Estoy convencida de que a mi Querubín no le gustará su regalo, mis niños condescenderán a agradecerme los suyos y los niños de mis niños, esos chiquillos que ya cuentan con el más reciente artilugio cibernético y no se sorprenden con nada, recibirán mis regalos como un tributo que les debo. Pienso que será inútil cualquier esfuerzo por conseguir algo perfecto para mis hijos políticos, de cualquier manera no existe nada que sea de la medida de su vida. ¡Chin! ¿Y mi mami? ¿Y mis hermanas? ¿Y las gorgonas? Y sigue la lista dando: para mis tres que cuatro amigas del alma, para alguna vecina que me cae excepcionalmente bien, para mi manicurista que es tan malhecha pero ni modo. Un cariñito también para mi peluquero, alguna prenda para mi menordomo. ¿Y el jardinero qué?

No es que piense que todo tiempo pasado fue mejor pero la verdad es que al menos para mí, la Navidad se ha convertido en una pesadilla. Los niños antiguos recibíamos con asombro cualquier cosa que los Santos Reyes dejaran junto a nuestra cama. Éramos sencillos y los regalos también: para las niñas muñecas cuya única gracia era pestañear con sus ojos siempre azules. Juegos de té, baterías de cocina y carriolas anticipaban nuestro destino de amitas de casa. Para los niños no había ni que pensar: autos, pistolas, trenes y pelotas. Un año de suerte recibí la colección de El libro de oro de los niños, y todavía de tarde en tarde hojear alguno de sus volúmenes me devuelve a la edad de la inocencia, y vuelvo a creer en los Santos Reyes.

Recuerdo que en lugar de intercambiar regalos comprados, preparábamos en casa buñuelos de viento, rollos de dátil y nuez, frutos secos cubiertos de chocolate.

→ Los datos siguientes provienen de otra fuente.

(** A document that [prepareDocument_] gives up writes nothing.  Any other
    one makes the stores receive one of the four patterns, for the prepared
    document and for the index document as [prepareIndexDocument_] has left
    it, whatever its result: an insert bundle, and an update that replaces
    no document, inserts; an R-type update is a partial update in place;
    any other update asks the document store to remove the docid the index
    document holds, and then inserts.  With no hook installed only an
    R-type update can write nothing.  The docid the index document holds is
    the old docid or the cleared one, 0; it is the old docid, and the index
    document carries the docid of the document, when every property is
    visited, the document carries a DOCID property of the schema, and
    [prepareIndexDocument_] returned [true]. *)
Theorem one_document_one_write
    (isInsert : bool) (timestamp : Z) (doc : SCDDoc) (w : World) :
  let after := processDocument E isInsert timestamp doc w in
  match prepareDocument_ E doc timestamp isInsert w with
  | (None, _) => wrote w after [] [] 0
  | (Some p, w') =>
      let prepared :=
        prepareIndexDocument_ E (p_oldId p) (p_timestamp p) (p_document p) w' in
      (∃ dmNew imNew updated,
         wrote w after dmNew imNew updated
         ∧ writtenFor isInsert p prepared.2 dmNew imNew updated
         ∧ (hooker_ E = None → dmNew = [] →
            isInsert = false ∧ p_oldId p ≠ 0%N ∧ p_rType p = true))
      ∧ (idoc_getId prepared.2 = p_oldId p ∨ idoc_getId prepared.2 = 0%N)
      ∧ (visitsEveryProperty E → carriesDocId (p_document p) →
         prepared.1 = true →
         idoc_getId prepared.2 = p_oldId p
         ∧ idoc_getDocId prepared.2 = getId (p_document p))
  end.
Proof.
  intros after. subst after. unfold processDocument.
  pose proof (prepareDocument_idOnly doc timestamp isInsert w) as Hprep.
  destruct (prepareDocument_ E doc timestamp isInsert w) as [[p|] w'];
    cbn [snd] in Hprep; destruct Hprep as (_ & Hd & Hm & _ & Hu & Hdel).
  2: { by apply wrote_nothing. }
  cbv zeta.
  set (prepared :=
         prepareIndexDocument_ E (p_oldId p) (p_timestamp p) (p_document p) w').
  set (w1 := if emptyString (p_source p) then w' else countSource (p_source p) w').
  assert (documentManager_ w1 = documentManager_ w ∧ indexManager_ w1 = indexManager_ w
          ∧ numUpdatedDocs_ w1 = numUpdatedDocs_ w
          ∧ numDeletedDocs_ w1 = numDeletedDocs_ w) as (Hd1 & Hm1 & Hu1 & Hdel1).
  { subst w1. by destruct (emptyString (p_source p)). }
  assert (wrote w w1 [] [] 0) as Hnone.
  { by apply wrote_nothing. }
  split; [|split].
  - unfold writtenFor.
    destruct (isInsert || (p_oldId p =? 0)%N) eqn:Hins.
    + unfold insertDoc_.
      destruct (hooker_ E) as [h|] eqn:Hh.
      * destruct (HookInsert h _ _ _).
        -- set (ok := insertDocument_answer E (documentManager_ w1) (p_document p)).
           exists [DmInsert (p_document p) ok], (if ok then [ImInsert prepared.2] else []),
                  0%N.
           split; [|split; [right; by exists ok|done]].
           unfold wrote. destruct ok; simpl; rewrite Hd1, Hm1, Hu1, Hdel1, N.add_0_r;
             [done|by rewrite app_nil_r].
        -- exists [], [], 0%N. split; [done|]. split; [by left|done].
      * set (ok := insertDocument_answer E (documentManager_ w1) (p_document p)).
        exists [DmInsert (p_document p) ok], (if ok then [ImInsert prepared.2] else []),
               0%N.
        split; [|split; [right; by exists ok|done]].
        unfold wrote. destruct ok; simpl; rewrite Hd1, Hm1, Hu1, Hdel1, N.add_0_r;
          [done|by rewrite app_nil_r].
    + apply orb_false_iff in Hins as [-> Hold]. apply N.eqb_neq in Hold.
      unfold updateDoc_.
      assert (∀ hooked : bool, (hooker_ E = None → hooked = true) →
        ∃ dmNew imNew updated,
          wrote w
            (let '(ok, w2) :=
               if hooked
               then
                 if p_rType p
                 then
                   match preparePartialDocument_ E (p_document p) w1 with
                   | None => (false, w1)
                   | Some oldIndexDocument =>
                       let ok := updatePartialDocument_answer E (documentManager_ w1)
                                   (p_document p) in
                       let w2 := dmCall (DmUpdatePartial (p_document p) ok) w1 in
                       if ok
                       then (true, imCall (ImUpdateRtype oldIndexDocument prepared.2) w2)
                       else (false, w2)
                   end
                 else
                   let oldId := idoc_getId prepared.2 in
                   let removed := removeDocument_answer E (documentManager_ w1) oldId in
                   let w2 := dmCall (DmRemove oldId removed) w1 in
                   let ok := insertDocument_answer E (documentManager_ w2)
                               (p_document p) in
                   let w3 := dmCall (DmInsert (p_document p) ok) w2 in
                   if ok then (true, imCall (ImUpdate prepared.2) w3) else (false, w3)
               else (false, w1) in
             if ok then countUpdated w2 else w2) dmNew imNew updated
          ∧ ((dmNew = [] ∧ imNew = [] ∧ updated = 0%N)
             ∨ (if p_rType p
                then ∃ ok oldIndexDocument,
                       dmNew = [DmUpdatePartial (p_document p) ok]
                       ∧ imNew = (if ok then [ImUpdateRtype oldIndexDocument prepared.2]
                                  else [])
                       ∧ updated = (if ok then 1 else 0)%N
                else ∃ removed ok,
                       dmNew = [DmRemove (idoc_getId prepared.2) removed;
                                DmInsert (p_document p) ok]
                       ∧ imNew = (if ok then [ImUpdate prepared.2] else [])
                       ∧ updated = (if ok then 1 else 0)%N))
          ∧ (hooker_ E = None → dmNew = [] →
             false = false ∧ p_oldId p ≠ 0%N ∧ p_rType p = true)) as Hgo.
      { intros hooked Hhooked. destruct hooked.
        2: { exists [], [], 0%N. split; [done|]. split; [by left|].
             intros Hh. by specialize (Hhooked Hh). }
        destruct (p_rType p).
        - destruct (preparePartialDocument_ E (p_document p) w1) as [old|].
          2: { exists [], [], 0%N. split; [done|]. split; [by left|done]. }
          cbv zeta.
          set (ok := updatePartialDocument_answer E (documentManager_ w1) (p_document p)).
          exists [DmUpdatePartial (p_document p) ok],
                 (if ok then [ImUpdateRtype old prepared.2] else []),
                 (if ok then 1 else 0)%N.
          split; [|split; [right; by exists ok, old|done]].
          unfold wrote. destruct ok; simpl; rewrite Hd1, Hm1, Hu1, Hdel1;
            [done|by rewrite app_nil_r, N.add_0_r].
        - cbv zeta.
          set (removed := removeDocument_answer E (documentManager_ w1)
                            (idoc_getId prepared.2)).
          set (ok := insertDocument_answer E _ (p_document p)).
          exists [DmRemove (idoc_getId prepared.2) removed; DmInsert (p_document p) ok],
                 (if ok then [ImUpdate prepared.2] else []),
                 (if ok then 1 else 0)%N.
          split; [|split; [right; by exists removed, ok|done]].
          unfold wrote. destruct ok; simpl; rewrite Hd1, Hm1, Hu1, Hdel1, <- app_assoc;
            [done|by rewrite app_nil_r, N.add_0_r]. }
      apply Hgo. intros Hh. by rewrite Hh.
  - subst prepared. unfold prepareIndexDocument_. cbn [fst snd idoc_getId].
    destruct (prepareIndexLoop_cases E (p_oldId p) (getId (p_document p)) w'
                (propertyOrder E (properties (p_document p))) (0%N, 0%N)) as [-> | ->];
      [by right|by left].
  - intros Hall (name & Hname & Hcfg & Hk) Hok.
    by apply (prepareIndexDocument_ids E _ _ _ _ name).
Qed.
Lemma partition_count l : len (partition l) = ceilDiv (len l).
Proof.
  induction l as [|x r IH] using partition_ind; [reflexivity|].
  rewrite partition_cons, len_cons, IH.
  rewrite len_dropZ by (rewrite chunkSize_eq; lia).
  rewrite len_cons. pose proof (len_nonneg r).
  destruct (Z_le_gt_dec chunkSize (len r + 1)) as [Hge|Hlt].
  - rewrite (ceilDiv_step (len r + 1)) by lia.
    rewrite Z.max_r by lia. reflexivity.
  - rewrite Z.max_l by lia. rewrite ceilDiv_zero, ceilDiv_small; lia.
Qed.

(** Frame [k] starts at byte [k * chunkSize] of the payload. *)
Lemma partition_nth l : forall k f,
  nth_error (partition l) k = Some f ->
  f = takeZ chunkSize (dropZ (Z.of_nat k * chunkSize) l).
Proof.
  induction l as [|x r IH] using partition_ind; intros k f Hk.
  - rewrite partition_nil in Hk. destruct k; discriminate.
  - rewrite partition_cons in Hk. destruct k as [|k].
    + cbn [nth_error] in Hk. injection Hk as <-.
      change (Z.of_nat 0 * chunkSize) with 0.
      now rewrite (dropZ_nonpos 0) by lia.
    + cbn [nth_error] in Hk. apply IH in Hk. subst f.
      rewrite dropZ_dropZ by (rewrite chunkSize_eq; lia).
      do 2 f_equal. lia.
Qed.

Lemma partition_empty_inv l : partition l = [] -> l = [].
Proof.
  destruct l as [|x r]; [reflexivity|]. rewrite partition_cons. discriminate.
Qed.

(** The length of the last frame: the remainder, or a full frame when the
    length is a multiple of [chunkSize]. *)
Lemma partition_last l :
  l <> [] ->
  len (last (partition l) [])
  = if len l mod chunkSize =? 0 then chunkSize else len l mod chunkSize.
Proof.
  induction l as [|x r IH] using partition_ind; intros Hne; [congruence|].
  rewrite partition_cons.
  pose proof (len_nonneg r) as Hr.
  destruct (partition (dropZ chunkSize (x :: r))) as [|f fs] eqn:E.
  - apply partition_empty_inv in E.
    apply dropZ_nil_len in E; [|rewrite chunkSize_eq; lia].
    cbn [last]. rewrite takeZ_all by exact E.
    rewrite len_cons in *. rewrite chunkSize_eq in *.
    destruct (Z.eq_dec (len r + 1) 65536) as [Heq|Hneq].
    + rewrite Heq. reflexivity.
    + rewrite Z.mod_small by lia.
      destruct (Z.eqb_spec (len r + 1) 0); [lia | reflexivity].
  - assert (Hd : dropZ chunkSize (x :: r) <> [])
      by (intros Hd; rewrite Hd, partition_nil in E; discriminate).
    change (last (takeZ chunkSize (x :: r) :: f :: fs) [])
      with (last (f :: fs) []).
    rewrite IH by exact Hd.
    assert (Hlen : len (dropZ chunkSize (x :: r)) = len (x :: r) - chunkSize).
    { rewrite len_dropZ by (rewrite chunkSize_eq; lia).
      destruct (Z_le_gt_dec (len (x :: r)) chunkSize) as [Hle|Hgt]; [|lia].
      apply dropZ_all in Hle. congruence. }
    rewrite Hlen.
    replace (len (x :: r) - chunkSize) with (len (x :: r) + (-1) * chunkSize)
      by lia.
    rewrite Z.mod_add by (rewrite chunkSize_eq; lia). reflexivity.
Qed.

(** ** The upload loop *)

(** Linear arithmetic that knows the frame size and the largest [int]. *)
Ltac golia := pose proof chunkSize_eq; pose proof maxInt_eq; lia.
(** * glm: the command handlers of the GitHub label manager

    A shallow embedding of [glm/core.py]: the five command handlers
    ([auth_command], [list_command], [create_command], [delete_command],
    [update_command]) as computations in a small monad that threads the
    process environment (standard input, the file system, the remote
    service) and records what the handler does (standard output, HTTP
    requests) as a list of events. *)

From Stdlib Require Import ZArith Ascii String.
From stdpp Require Import gmap strings list fin_maps.

Set Warnings "-register-all".

(** ** Python strings

    A Python [str] is modelled by its UTF-8 encoding, a [string] of bytes.
    [len] counts code points, that is the bytes that are not UTF-8
    continuation bytes. *)

Module PyStr.

Definition is_continuation (a : ascii) : bool :=
  let n := N_of_ascii a in (128 <=? n)%N && (n <? 192)%N.

(** [len(s)] *)
Fixpoint len (s : string) : nat :=
  match s with
  | EmptyString => 0
  | String a s' => if is_continuation a then len s' else S (len s')
  end.

Definition lower_char (a : ascii) : ascii :=
  let n := N_of_ascii a in
  if (65 <=? n)%N && (n <=? 90)%N then ascii_of_N (n + 32) else a.

(** [s.lower()].  Only the letters A to Z are mapped.  Python also maps
    cased letters outside ASCII, none of which lowers to one of the
    letters n, o, y, e, s that [delete_command] compares against. *)
Fixpoint lower (s : string) : string :=
  match s with
  | EmptyString => EmptyString
  | String a s' => String (lower_char a) (lower s')
  end.

Fixpoint spaces (n : nat) : string :=
  match n with
  | O => ""
  | S n' => String " "%char (spaces n')
  end.

(** [s.center(width)], as CPython pads: the left margin is
    [marg / 2 + (marg & width & 1)], the right margin is the rest. *)
Definition center (s : string) (width : nat) : string :=
  let marg := width - len s in
  let left := Nat.div2 marg + (if Nat.odd marg && Nat.odd width then 1 else 0) in
  spaces left +:+ s +:+ spaces (marg - left).

(** [sep.join(l)] *)
Fixpoint join (sep : string) (l : list string) : string :=
  match l with
  | [] => ""
  | [x] => x
  | x :: l' => x +:+ sep +:+ join sep l'
  end.

(** [needle in hay] for two strings *)
Fixpoint contains (needle hay : string) : bool :=
  String.prefix needle hay ||
  match hay with
  | EmptyString => false
  | String _ hay' => contains needle hay'
  end.

(** The ASCII characters for which [str.isspace] holds. *)
Definition is_space (a : ascii) : bool :=
  let n := N_of_ascii a in
  ((9 <=? n)%N && (n <=? 13)%N) || ((28 <=? n)%N && (n <=? 32)%N).

Fixpoint lstrip (s : string) : string :=
  match s with
  | EmptyString => EmptyString
  | String a s' => if is_space a then lstrip s' else s
  end.

Fixpoint rstrip (s : string) : string :=
  match s with
  | EmptyString => EmptyString
  | String a s' =>
      match rstrip s' with
      | EmptyString => if is_space a then EmptyString else String a EmptyString
      | r => String a r
      end
  end.

(** [s.strip()], for the white space of ASCII: Python also trims the
    white space outside ASCII (U+00A0, U+2003, U+3000 and the like), which
    this model leaves in place. *)
Definition strip (s : string) : string := rstrip (lstrip s).

(** The code points of [s], each as a string of its own: what iterating
    over a [str] yields. *)
Fixpoint chars_from (cur : string) (s : string) : list string :=
  match s with
  | EmptyString => [cur]
  | String a s' =>
      if is_continuation a then chars_from (cur +:+ String a "") s'
      else cur :: chars_from (String a "") s'
  end.

Definition chars (s : string) : list string :=
  match s with
  | EmptyString => []
  | String a s' => chars_from (String a "") s'
  end.

End PyStr.

(** ** Python values

    The values the handlers receive from the argument parser and from
    [Response.json()]: [None], booleans, integers, strings, lists and
    dictionaries with string keys. *)

Inductive pyval : Type :=
  | PNone
  | PBool (b : bool)
  | PInt (z : Z)
  | PStr (s : string)
  | PList (l : list pyval)
  | PDict (d : gmap string pyval).

Inductive exn : Type :=
  | EOFError
  | TypeError
  | KeyError
  | AttributeError
  | ValueError
  | OSError
  | RequestException
  | MissingCredentialsError.

(** Python's truth value of an object, as [if v], [and v] and [any] test it. *)
Definition truthy (v : pyval) : bool :=
  match v with
  | PNone => false
  | PBool b => b
  | PInt z => negb (z =? 0)%Z
  | PStr s => negb (String.eqb s "")
  | PList l => match l with [] => false | _ => true end
  | PDict d => negb (bool_decide (d = ∅))
  end.

(** [any(l)] *)
Definition any (l : list pyval) : bool := existsb truthy l.

(** ** Fallible evaluation

    An expression either yields a value or raises an exception. *)

Inductive result (A : Type) : Type :=
  | Ok (a : A)
  | Err (e : exn).
Arguments Ok {A} a.
Arguments Err {A} e.

#[global] Instance result_ret : MRet result := λ A a, Ok a.
#[global] Instance result_bind : MBind result := λ A B f r,
  match r with
  | Ok a => f a
  | Err e => Err e
  end.

(** [l.mapM f]: evaluate [f] on the elements from left to right, stopping
    at the first exception. *)
Fixpoint mapR {A B : Type} (f : A → result B) (l : list A) : result (list B) :=
  match l with
  | [] => Ok []
  | x :: l' => y ← f x; ys ← mapR f l'; Ok (y :: ys)
  end.

Module Py.

(** [len(v)] *)
Definition len (v : pyval) : result nat :=
  match v with
  | PStr s => Ok (PyStr.len s)
  | PList l => Ok (length l)
  | PDict d => Ok (size d)
  | _ => Err TypeError
  end.

(** The elements [for x in v] runs through.  A dictionary yields its keys;
    Python yields them in insertion order, which the map does not record:
    the model takes them in the order of [map_to_list]. *)
Definition iter (v : pyval) : result (list pyval) :=
  match v with
  | PStr s => Ok (PStr <$> PyStr.chars s)
  | PList l => Ok l
  | PDict d => Ok (PStr <$> (map_to_list d).*1)
  | _ => Err TypeError
  end.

Y en algún momento inoportuno apareció en los recetarios de mamá el fruitcake que viste bien, pero como ya decía el inolvidable Germán Dehesa, circula de casa en casa y algunas veces hasta regresa a las primeras manos que lo obsequiaron porque no acaba de seducir el paladar de los mexicanos.

Durante el año se tejían carpetitas de crochet para la comadre, alguna bufanda o mitones para la ahijada. Regalos sencillos pero auténticos que alimentaban el alma de quien los daba y de quien los recibía; o al menos eso imaginé. Pero los tiempos cambiaron y ahora lo que toca es ir a las tiendas, arrebatar lo que se pueda antes de que se acabe y decorarlo con una envoltura más costosa que el regalo mismo. Así lo haré y dado que la generosidad no se me da, pues al menos me propongo comprar mis obsequios con mexicana alegría, porque mientras escribo este texto me voy dando cuenta de que lo que me dispara el síndrome de carencia es no poder entregar más que una oración a mis amores que están en el cielo.